**Task to carry out:** This exercise calls for the line with "lia. f_equal. lia.", the line with "wp g (readi devsw_read ip m dst off n) v c", and all lines between them in the material below, output exactly and with no other lines.

**Provided entries:**
=======
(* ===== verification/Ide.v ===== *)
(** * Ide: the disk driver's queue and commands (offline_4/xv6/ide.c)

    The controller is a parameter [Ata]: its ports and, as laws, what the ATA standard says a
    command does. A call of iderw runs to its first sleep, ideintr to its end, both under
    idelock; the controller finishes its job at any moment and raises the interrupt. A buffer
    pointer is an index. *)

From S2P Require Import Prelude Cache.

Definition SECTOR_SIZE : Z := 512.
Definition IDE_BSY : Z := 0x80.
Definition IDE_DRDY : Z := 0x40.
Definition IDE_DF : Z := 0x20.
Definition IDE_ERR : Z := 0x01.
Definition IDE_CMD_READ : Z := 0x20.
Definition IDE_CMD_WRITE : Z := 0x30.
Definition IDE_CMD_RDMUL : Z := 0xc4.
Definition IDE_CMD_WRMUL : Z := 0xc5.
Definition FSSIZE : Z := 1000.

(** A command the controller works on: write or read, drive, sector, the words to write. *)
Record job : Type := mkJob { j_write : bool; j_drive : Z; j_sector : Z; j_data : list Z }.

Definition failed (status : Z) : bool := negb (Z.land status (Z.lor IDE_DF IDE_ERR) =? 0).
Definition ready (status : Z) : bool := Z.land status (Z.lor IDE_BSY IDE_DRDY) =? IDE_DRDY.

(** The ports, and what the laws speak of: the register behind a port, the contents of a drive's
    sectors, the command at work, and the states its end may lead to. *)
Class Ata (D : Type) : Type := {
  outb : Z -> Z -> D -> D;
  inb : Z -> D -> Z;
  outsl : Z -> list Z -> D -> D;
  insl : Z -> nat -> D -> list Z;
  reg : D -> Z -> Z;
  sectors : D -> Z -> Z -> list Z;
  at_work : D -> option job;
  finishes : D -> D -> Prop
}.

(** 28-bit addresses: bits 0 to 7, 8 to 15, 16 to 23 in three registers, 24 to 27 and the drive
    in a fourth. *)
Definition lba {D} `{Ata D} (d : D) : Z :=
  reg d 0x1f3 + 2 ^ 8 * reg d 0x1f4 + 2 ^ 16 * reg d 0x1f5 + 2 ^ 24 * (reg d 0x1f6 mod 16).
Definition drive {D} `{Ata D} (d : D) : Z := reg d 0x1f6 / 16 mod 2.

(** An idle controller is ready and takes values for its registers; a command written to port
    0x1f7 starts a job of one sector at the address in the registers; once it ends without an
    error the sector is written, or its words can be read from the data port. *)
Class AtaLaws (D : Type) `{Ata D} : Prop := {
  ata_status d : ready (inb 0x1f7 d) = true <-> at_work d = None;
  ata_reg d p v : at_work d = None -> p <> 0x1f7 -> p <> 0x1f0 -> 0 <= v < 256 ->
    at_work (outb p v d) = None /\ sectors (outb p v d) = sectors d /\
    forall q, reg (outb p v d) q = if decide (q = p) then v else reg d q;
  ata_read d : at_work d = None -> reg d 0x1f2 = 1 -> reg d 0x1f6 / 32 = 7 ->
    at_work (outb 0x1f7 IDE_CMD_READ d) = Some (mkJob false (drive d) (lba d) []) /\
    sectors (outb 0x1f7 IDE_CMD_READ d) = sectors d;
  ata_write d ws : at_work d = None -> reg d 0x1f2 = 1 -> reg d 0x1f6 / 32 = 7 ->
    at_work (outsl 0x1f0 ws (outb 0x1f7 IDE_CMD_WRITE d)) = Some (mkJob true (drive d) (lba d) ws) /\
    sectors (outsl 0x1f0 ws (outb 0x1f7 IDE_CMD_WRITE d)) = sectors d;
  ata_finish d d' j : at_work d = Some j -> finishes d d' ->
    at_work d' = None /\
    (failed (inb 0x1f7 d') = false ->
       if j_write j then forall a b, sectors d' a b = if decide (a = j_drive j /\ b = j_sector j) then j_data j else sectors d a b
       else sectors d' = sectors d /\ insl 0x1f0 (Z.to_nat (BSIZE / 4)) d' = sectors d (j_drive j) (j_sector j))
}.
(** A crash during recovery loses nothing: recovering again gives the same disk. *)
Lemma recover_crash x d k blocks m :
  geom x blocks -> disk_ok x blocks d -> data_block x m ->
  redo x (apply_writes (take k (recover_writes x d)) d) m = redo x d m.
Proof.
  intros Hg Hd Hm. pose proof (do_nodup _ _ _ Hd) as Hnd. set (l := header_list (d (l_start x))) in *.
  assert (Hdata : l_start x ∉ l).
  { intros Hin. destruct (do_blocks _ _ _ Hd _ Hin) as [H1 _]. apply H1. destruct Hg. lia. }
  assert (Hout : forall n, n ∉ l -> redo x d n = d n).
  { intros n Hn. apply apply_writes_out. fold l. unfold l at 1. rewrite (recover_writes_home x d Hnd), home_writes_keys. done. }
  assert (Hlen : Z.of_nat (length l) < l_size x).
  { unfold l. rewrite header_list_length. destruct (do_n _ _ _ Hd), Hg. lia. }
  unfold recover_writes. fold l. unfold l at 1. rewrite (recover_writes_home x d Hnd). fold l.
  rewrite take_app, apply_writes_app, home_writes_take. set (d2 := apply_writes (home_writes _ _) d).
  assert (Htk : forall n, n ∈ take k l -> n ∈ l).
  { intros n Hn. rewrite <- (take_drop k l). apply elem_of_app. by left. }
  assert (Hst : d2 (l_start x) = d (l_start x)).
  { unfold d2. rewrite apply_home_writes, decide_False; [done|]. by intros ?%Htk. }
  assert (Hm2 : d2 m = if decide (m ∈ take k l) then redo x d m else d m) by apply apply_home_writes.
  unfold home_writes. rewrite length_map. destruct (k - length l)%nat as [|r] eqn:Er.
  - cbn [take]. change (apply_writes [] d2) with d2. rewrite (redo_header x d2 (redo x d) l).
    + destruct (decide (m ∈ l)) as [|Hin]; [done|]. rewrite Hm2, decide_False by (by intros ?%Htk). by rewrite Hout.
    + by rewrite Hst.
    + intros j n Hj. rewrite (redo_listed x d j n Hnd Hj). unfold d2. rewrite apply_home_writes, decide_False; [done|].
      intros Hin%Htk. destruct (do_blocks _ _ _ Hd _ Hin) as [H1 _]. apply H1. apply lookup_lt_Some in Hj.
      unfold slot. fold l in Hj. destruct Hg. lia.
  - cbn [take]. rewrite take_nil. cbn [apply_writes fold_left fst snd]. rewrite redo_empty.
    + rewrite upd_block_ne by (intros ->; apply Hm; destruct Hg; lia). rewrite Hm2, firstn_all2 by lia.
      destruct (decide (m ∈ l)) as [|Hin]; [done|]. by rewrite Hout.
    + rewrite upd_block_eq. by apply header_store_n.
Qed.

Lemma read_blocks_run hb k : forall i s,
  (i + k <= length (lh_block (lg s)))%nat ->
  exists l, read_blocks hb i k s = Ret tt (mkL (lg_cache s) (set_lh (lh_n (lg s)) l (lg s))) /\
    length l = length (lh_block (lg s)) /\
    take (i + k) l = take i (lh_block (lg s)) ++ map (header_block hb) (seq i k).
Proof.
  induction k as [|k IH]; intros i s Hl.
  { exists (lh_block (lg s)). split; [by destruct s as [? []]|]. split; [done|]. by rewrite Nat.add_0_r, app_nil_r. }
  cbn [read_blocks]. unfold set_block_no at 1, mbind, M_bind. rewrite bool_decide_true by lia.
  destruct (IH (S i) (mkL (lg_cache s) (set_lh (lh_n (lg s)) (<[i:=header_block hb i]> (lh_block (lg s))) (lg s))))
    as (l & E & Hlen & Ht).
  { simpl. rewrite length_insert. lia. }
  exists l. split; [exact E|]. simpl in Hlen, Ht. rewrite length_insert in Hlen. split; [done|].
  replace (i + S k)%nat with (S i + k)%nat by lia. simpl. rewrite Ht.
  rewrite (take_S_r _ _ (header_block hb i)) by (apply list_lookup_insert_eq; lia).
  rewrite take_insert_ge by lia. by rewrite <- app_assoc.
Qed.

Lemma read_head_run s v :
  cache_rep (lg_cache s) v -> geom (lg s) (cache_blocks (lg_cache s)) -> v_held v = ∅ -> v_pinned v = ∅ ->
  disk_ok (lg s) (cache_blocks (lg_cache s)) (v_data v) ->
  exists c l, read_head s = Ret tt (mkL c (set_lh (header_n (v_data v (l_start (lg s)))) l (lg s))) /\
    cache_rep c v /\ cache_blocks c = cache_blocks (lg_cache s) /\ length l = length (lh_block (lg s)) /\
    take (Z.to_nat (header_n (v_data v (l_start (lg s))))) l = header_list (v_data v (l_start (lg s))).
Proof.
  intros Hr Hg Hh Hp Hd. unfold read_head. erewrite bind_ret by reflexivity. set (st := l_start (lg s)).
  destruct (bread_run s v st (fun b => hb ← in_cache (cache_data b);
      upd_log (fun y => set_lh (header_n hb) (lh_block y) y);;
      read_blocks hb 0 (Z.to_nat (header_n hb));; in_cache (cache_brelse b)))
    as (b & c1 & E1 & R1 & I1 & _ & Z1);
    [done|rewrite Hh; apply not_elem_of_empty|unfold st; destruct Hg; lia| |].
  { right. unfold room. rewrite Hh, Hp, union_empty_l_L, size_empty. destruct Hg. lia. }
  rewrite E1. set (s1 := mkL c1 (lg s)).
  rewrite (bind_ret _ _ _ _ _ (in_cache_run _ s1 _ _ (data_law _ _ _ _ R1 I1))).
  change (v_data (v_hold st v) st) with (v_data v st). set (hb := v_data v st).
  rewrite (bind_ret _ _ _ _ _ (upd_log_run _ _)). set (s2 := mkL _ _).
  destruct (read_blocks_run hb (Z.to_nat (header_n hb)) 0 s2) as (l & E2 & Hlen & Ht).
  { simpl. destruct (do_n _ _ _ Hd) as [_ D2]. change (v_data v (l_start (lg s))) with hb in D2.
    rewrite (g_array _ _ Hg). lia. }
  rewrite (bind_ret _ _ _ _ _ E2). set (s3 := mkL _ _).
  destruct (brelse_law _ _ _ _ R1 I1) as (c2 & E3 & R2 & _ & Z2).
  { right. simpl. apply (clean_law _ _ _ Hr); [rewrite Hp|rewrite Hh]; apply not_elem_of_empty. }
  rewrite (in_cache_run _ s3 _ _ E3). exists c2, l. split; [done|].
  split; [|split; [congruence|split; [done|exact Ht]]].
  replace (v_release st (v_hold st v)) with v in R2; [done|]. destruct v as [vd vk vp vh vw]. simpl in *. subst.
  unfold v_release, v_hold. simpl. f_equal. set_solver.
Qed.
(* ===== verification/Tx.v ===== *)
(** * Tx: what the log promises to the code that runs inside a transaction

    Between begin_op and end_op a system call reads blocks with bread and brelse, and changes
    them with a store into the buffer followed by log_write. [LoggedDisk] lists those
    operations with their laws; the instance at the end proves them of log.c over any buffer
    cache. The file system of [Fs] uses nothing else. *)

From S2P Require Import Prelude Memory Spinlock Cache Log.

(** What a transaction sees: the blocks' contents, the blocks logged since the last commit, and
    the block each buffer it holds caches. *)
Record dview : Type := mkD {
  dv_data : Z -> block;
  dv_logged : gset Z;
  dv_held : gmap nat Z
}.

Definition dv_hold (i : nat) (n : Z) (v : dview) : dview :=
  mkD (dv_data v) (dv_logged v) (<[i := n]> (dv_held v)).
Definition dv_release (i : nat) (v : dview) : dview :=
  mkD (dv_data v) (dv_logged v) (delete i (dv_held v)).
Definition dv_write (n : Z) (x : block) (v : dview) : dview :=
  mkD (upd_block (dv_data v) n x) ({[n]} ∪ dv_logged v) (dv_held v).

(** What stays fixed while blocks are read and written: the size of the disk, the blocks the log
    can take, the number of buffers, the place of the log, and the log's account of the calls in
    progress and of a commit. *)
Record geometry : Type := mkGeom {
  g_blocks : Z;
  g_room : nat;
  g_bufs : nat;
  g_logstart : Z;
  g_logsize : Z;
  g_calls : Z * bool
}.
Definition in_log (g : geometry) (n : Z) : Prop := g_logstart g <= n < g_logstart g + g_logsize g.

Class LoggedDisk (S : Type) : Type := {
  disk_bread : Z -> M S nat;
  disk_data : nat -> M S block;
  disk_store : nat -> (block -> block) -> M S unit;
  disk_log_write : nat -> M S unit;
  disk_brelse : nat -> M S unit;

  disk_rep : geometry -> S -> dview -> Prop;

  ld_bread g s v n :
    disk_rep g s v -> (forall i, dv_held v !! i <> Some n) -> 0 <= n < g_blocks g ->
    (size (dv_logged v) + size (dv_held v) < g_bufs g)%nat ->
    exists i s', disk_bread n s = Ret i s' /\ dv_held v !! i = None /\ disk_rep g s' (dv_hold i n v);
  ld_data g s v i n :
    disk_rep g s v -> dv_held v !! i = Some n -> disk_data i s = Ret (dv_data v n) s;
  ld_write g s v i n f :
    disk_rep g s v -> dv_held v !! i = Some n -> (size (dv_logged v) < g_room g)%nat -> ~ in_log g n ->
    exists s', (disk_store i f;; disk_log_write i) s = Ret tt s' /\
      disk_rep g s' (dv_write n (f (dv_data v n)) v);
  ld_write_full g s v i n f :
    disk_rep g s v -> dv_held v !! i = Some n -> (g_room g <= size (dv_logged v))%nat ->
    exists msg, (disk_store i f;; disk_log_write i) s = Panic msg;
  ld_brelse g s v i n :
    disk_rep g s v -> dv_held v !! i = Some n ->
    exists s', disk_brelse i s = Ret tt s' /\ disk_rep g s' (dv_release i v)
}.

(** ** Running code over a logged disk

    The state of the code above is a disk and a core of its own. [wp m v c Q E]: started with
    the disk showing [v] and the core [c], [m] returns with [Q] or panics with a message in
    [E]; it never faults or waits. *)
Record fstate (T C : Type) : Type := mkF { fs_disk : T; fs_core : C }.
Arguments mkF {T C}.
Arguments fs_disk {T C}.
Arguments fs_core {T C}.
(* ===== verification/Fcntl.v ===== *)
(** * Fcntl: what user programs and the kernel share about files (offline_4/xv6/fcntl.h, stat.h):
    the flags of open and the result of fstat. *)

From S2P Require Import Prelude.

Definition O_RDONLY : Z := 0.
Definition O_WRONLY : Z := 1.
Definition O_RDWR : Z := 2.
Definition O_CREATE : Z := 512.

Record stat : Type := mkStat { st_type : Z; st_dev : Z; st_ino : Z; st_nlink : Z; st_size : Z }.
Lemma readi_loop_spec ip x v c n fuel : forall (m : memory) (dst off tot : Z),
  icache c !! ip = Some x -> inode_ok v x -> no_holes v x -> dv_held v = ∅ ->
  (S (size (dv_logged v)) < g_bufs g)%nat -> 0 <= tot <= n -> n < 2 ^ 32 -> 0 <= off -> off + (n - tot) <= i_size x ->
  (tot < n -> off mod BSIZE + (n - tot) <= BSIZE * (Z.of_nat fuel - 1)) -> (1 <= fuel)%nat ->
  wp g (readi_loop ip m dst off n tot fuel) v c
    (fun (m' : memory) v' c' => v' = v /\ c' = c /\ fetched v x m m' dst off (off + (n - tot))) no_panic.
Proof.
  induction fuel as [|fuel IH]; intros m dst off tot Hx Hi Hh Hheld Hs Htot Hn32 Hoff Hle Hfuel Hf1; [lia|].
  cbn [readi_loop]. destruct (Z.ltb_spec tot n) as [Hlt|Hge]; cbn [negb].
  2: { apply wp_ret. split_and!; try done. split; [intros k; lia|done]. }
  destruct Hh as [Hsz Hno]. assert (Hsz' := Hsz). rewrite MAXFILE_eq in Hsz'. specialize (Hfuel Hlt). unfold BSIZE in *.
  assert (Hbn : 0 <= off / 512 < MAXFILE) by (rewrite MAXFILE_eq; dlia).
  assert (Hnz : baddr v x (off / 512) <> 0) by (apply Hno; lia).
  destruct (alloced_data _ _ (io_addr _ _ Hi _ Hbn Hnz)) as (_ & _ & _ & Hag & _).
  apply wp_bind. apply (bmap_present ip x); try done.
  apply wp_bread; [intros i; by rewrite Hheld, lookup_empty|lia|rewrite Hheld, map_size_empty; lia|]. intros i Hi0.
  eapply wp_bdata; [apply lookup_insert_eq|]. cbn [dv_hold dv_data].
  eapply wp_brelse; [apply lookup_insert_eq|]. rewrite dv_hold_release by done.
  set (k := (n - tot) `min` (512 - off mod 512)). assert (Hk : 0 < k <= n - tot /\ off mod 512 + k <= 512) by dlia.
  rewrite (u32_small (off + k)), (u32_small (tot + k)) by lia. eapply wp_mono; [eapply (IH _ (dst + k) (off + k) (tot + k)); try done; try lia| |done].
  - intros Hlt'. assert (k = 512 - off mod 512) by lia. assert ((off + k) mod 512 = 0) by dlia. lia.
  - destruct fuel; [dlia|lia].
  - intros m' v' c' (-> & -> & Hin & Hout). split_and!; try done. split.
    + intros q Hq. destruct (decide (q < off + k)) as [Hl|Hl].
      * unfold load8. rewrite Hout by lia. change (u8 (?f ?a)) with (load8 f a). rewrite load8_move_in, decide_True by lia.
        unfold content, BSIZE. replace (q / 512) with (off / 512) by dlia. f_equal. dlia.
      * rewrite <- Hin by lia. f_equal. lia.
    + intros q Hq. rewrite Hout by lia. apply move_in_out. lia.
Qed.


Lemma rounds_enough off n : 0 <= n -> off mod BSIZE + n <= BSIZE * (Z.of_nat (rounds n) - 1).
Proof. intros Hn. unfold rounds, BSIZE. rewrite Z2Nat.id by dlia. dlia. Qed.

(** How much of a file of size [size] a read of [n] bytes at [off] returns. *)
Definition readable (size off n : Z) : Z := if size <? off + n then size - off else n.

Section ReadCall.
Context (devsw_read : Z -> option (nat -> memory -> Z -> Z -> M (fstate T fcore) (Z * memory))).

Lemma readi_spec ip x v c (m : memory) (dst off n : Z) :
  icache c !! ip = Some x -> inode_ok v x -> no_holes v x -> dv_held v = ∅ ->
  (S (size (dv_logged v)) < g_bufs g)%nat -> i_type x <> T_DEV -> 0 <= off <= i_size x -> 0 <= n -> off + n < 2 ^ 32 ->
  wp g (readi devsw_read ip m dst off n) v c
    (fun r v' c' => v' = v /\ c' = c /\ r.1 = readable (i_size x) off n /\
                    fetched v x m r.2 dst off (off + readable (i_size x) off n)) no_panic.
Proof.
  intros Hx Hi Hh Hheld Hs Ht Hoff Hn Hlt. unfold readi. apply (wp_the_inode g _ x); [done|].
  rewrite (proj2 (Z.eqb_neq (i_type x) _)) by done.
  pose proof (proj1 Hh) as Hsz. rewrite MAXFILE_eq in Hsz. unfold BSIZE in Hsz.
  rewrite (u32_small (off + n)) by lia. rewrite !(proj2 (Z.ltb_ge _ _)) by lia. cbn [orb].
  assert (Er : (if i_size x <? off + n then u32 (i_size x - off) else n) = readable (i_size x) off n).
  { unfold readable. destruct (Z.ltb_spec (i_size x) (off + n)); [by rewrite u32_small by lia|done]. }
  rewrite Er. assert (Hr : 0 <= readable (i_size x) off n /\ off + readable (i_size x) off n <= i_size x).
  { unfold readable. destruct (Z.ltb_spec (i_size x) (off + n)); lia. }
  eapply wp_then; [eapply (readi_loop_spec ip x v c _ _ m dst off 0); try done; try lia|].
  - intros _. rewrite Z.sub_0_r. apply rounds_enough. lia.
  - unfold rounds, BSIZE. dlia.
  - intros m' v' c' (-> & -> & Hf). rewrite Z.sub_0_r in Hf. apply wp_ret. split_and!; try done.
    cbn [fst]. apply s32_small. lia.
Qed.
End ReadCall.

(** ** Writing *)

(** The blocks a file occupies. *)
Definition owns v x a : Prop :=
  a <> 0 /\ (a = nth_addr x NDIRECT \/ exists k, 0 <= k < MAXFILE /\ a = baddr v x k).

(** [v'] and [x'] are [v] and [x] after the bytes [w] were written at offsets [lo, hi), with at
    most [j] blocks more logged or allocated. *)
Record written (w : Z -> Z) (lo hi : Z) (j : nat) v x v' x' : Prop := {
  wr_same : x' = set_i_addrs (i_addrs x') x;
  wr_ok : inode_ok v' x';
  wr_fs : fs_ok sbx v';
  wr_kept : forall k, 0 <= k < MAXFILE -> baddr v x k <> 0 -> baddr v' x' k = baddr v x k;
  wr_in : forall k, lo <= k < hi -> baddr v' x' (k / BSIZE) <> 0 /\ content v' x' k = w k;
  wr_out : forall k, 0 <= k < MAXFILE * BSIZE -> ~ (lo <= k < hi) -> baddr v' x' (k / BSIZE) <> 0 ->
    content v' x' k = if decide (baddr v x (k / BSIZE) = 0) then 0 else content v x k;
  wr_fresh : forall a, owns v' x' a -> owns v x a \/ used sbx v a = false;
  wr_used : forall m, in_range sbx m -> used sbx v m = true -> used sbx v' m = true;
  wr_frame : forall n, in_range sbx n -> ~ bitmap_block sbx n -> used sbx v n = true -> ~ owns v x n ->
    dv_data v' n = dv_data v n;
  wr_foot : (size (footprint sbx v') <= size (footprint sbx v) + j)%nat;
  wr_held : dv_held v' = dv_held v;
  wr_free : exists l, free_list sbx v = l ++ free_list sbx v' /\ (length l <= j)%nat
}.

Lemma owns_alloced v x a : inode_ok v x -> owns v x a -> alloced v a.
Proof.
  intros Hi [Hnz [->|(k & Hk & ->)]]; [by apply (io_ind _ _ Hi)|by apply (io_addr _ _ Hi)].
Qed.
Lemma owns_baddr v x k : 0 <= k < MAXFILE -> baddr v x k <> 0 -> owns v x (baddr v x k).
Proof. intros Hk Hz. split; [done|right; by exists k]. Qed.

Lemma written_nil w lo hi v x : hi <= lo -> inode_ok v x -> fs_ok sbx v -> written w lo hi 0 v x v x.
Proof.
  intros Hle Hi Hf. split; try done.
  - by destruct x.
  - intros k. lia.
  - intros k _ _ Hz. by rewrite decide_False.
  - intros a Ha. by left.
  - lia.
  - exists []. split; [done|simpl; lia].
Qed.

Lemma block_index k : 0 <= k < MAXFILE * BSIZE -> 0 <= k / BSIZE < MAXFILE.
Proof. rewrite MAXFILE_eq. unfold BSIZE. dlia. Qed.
=======
**Exercise solution:**
      * rewrite <- Hin by lia. f_equal. lia.
    + intros q Hq. rewrite Hout by lia. apply move_in_out. lia.
Qed.


Lemma rounds_enough off n : 0 <= n -> off mod BSIZE + n <= BSIZE * (Z.of_nat (rounds n) - 1).
Proof. intros Hn. unfold rounds, BSIZE. rewrite Z2Nat.id by dlia. dlia. Qed.

(** How much of a file of size [size] a read of [n] bytes at [off] returns. *)
Definition readable (size off n : Z) : Z := if size <? off + n then size - off else n.

Section ReadCall.
Context (devsw_read : Z -> option (nat -> memory -> Z -> Z -> M (fstate T fcore) (Z * memory))).

Lemma readi_spec ip x v c (m : memory) (dst off n : Z) :
  icache c !! ip = Some x -> inode_ok v x -> no_holes v x -> dv_held v = ∅ ->
  (S (size (dv_logged v)) < g_bufs g)%nat -> i_type x <> T_DEV -> 0 <= off <= i_size x -> 0 <= n -> off + n < 2 ^ 32 ->
  wp g (readi devsw_read ip m dst off n) v c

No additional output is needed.